### What you should do
Repeat verbatim, and only, the lines of the data below, beginning at the line that contains "Lemma find_any_removed id" and stopping after the line that contains "- intros id' r.".

### Given entries
★ ★ ★

Lemma removed_paused id s : pools_ok s -> in_pool id (paused s) ->
  removed id s (set_paused (ddel id (paused s)) s).
Proof.
  intros Hok Hin. split; try done; cbn.
  - intros id'. apply if_not_in, not_in_pool. intros H. by apply (po_disj_p s Hok) in H.
  - intros id'. apply if_not_in, not_in_pool. intros H. by apply (po_disj_up s Hok) in H.
  - intros id'. by apply dget_ddel, Hok.
Qed.

Definition present (id : Z) (s : Pools) : bool := bool_decide (is_Some (find_any id s)).

Lemma present_false id s : present id s = false ->
  dget id (available s) = None /\ dget id (unavailable s) = None /\ dget id (paused s) = None.
Proof.
  unfold present, find_any. rewrite bool_decide_eq_false, <- eq_None_not_Some.
  destruct (dget id (available s)), (dget id (unavailable s)); naive_solver.
Qed.

Lemma present_true id s : present id s = true <->
  in_pool id (available s) \/ in_pool id (unavailable s) \/ in_pool id (paused s).
Proof.
  unfold present, find_any, in_pool. rewrite bool_decide_eq_true.
  destruct (dget id (available s)), (dget id (unavailable s)), (dget id (paused s)); naive_solver.
Qed.

Lemma removed_absent id s : present id s = false -> removed id s s.
Proof. intros (H1 & H2 & H3)%present_false. split; try done; intros id'; by apply if_not_in. Qed.

Lemma remove_all_spec id s : pools_ok s -> exists s',
  remove_instance_from_all_pools id s = (Ret (present id s), s') /\ pools_ok s' /\ removed id s s'.
Proof.
  intros Hok. unfold remove_instance_from_all_pools.
  destruct (dmem id (available s)) eqn:Ea.
  { apply in_pool_dmem in Ea. assert (present id s = true) as -> by (apply present_true; by left).
    pose proof (delete_available_spec id s Hok) as H. destruct Ea as [r Er]. rewrite Er in H.
    destruct H as (s' & Heq & Hok' & Hrest & Hav). exists s'. split; [done|]. split; [done|].
    apply removed_available; [done|by eexists|done|done]. }
  destruct (dmem id (unavailable s)) eqn:Eu.
  { apply in_pool_dmem in Eu. assert (present id s = true) as -> by (apply present_true; tauto).
    eexists. split; [done|]. split; [by apply delete_unavailable_ok|by apply removed_unavailable]. }
  destruct (dmem id (paused s)) eqn:Ep.
  { apply in_pool_dmem in Ep. assert (present id s = true) as -> by (apply present_true; tauto).
    eexists. split; [done|]. split; [by apply delete_paused_ok|by apply removed_paused]. }
  assert (Hp : present id s = false).
  { apply not_true_is_false. rewrite present_true, <- !in_pool_dmem. naive_solver congruence. }
  rewrite Hp. exists s. split; [done|]. split; [done|by apply removed_absent].
Qed.

Lemma delete_one_spec modified r s : pools_ok s -> exists s',
  delete_one modified r s = (Ret (modified || present (ins_id (obj s r)) s), s') /\ pools_ok s' /\
  removed (ins_id (obj s r)) s s'.
Proof.
  intros Hok. unfold delete_one, mbind, ST_bind, st_get. cbn beta iota. set (id := ins_id (obj s r)).
  destruct (dmem id (unavailable s)) eqn:Eu.
  { apply in_pool_dmem in Eu. assert (present id s = true) as -> by (apply present_true; tauto).
    rewrite orb_true_r. eexists. split; [done|]. split; [by apply delete_unavailable_ok|by apply removed_unavailable]. }
  destruct (dmem id (paused s)) eqn:Ep.
  { apply in_pool_dmem in Ep. assert (present id s = true) as -> by (apply present_true; tauto).
    rewrite orb_true_r. eexists. split; [done|]. split; [by apply delete_paused_ok|by apply removed_paused]. }
  pose proof (delete_available_spec id s Hok) as H. destruct (dget id (available s)) as [r'|] eqn:Er.
  - destruct H as (s' & -> & Hok' & Hrest & Hav).
    assert (present id s = true) as -> by (apply present_true; left; by eexists).
    rewrite orb_true_r. exists s'. split; [done|]. split; [done|]. apply removed_available; [done|by eexists|done|done].
  - rewrite H. assert (Hp : present id s = false).
    { apply not_true_is_false. rewrite present_true, <- !in_pool_dmem. unfold in_pool, dmem in *.
      rewrite Er. intros [|[H'|H']]; [done|congruence|congruence]. }
    rewrite Hp, orb_false_r. exists s. split; [done|]. split; [done|by apply removed_absent].
Qed.

(** *** The whole invariant *)

(** References below the allocation mark, and one instance per job name. *)
Definition refs_ok (s : Pools) : Prop := forall id r, find_any id s = Some r -> (r < fresh_ref s)%nat.
Definition jobs_unique (s : Pools) : Prop := forall id id' r r',
  find_any id s = Some r -> find_any id' s = Some r' -> job_name (obj s r) = job_name (obj s r') -> id = id'.

Record pools_inv (s : Pools) : Prop := {
  pi_ok : pools_ok s;
  pi_refs : refs_ok s;
  pi_jobs : jobs_unique s }.

Lemma find_any_removed id s s' id' : removed id s s' ->
  find_any id' s' = if decide (id = id') then None else find_any id' s.
Proof.
  intros [_ _ _ Ha Hu Hp]. unfold find_any. rewrite Ha, Hu, Hp. by case_decide.
Qed.

Lemma obj_removed id s s' r : removed id s s' -> obj s' r = obj s r.
Proof. intros H. unfold obj. by rewrite (rm_objs id s s' H). Qed.

Lemma removed_inv id s s' : pools_inv s -> pools_ok s' -> removed id s s' -> pools_inv s'.
Proof.
  intros [Hok Hr Hj] Hok' Hrm. split; [done| |].
  - intros id' r. rewrite (find_any_removed _ _ _ _ Hrm), (rm_fresh _ _ _ Hrm). case_decide; [done|apply Hr].
  - intros id1 id2 r1 r2. rewrite !(find_any_removed _ _ _ _ Hrm), !(obj_removed _ _ _ _ Hrm).
    repeat case_decide; try done. apply Hj.
Qed.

★ ★ ★

### Output of the exercise
Lemma find_any_removed id s s' id' : removed id s s' ->
  find_any id' s' = if decide (id = id') then None else find_any id' s.
Proof.
  intros [_ _ _ Ha Hu Hp]. unfold find_any. rewrite Ha, Hu, Hp. by case_decide.
Qed.

Lemma obj_removed id s s' r : removed id s s' -> obj s' r = obj s r.
Proof. intros H. unfold obj. by rewrite (rm_objs id s s' H). Qed.

Lemma removed_inv id s s' : pools_inv s -> pools_ok s' -> removed id s s' -> pools_inv s'.
Proof.
  intros [Hok Hr Hj] Hok' Hrm. split; [done| |].
  - intros id' r. rewrite (find_any_removed _ _ _ _ Hrm), (rm_fresh _ _ _ Hrm). case_decide; [done|apply Hr].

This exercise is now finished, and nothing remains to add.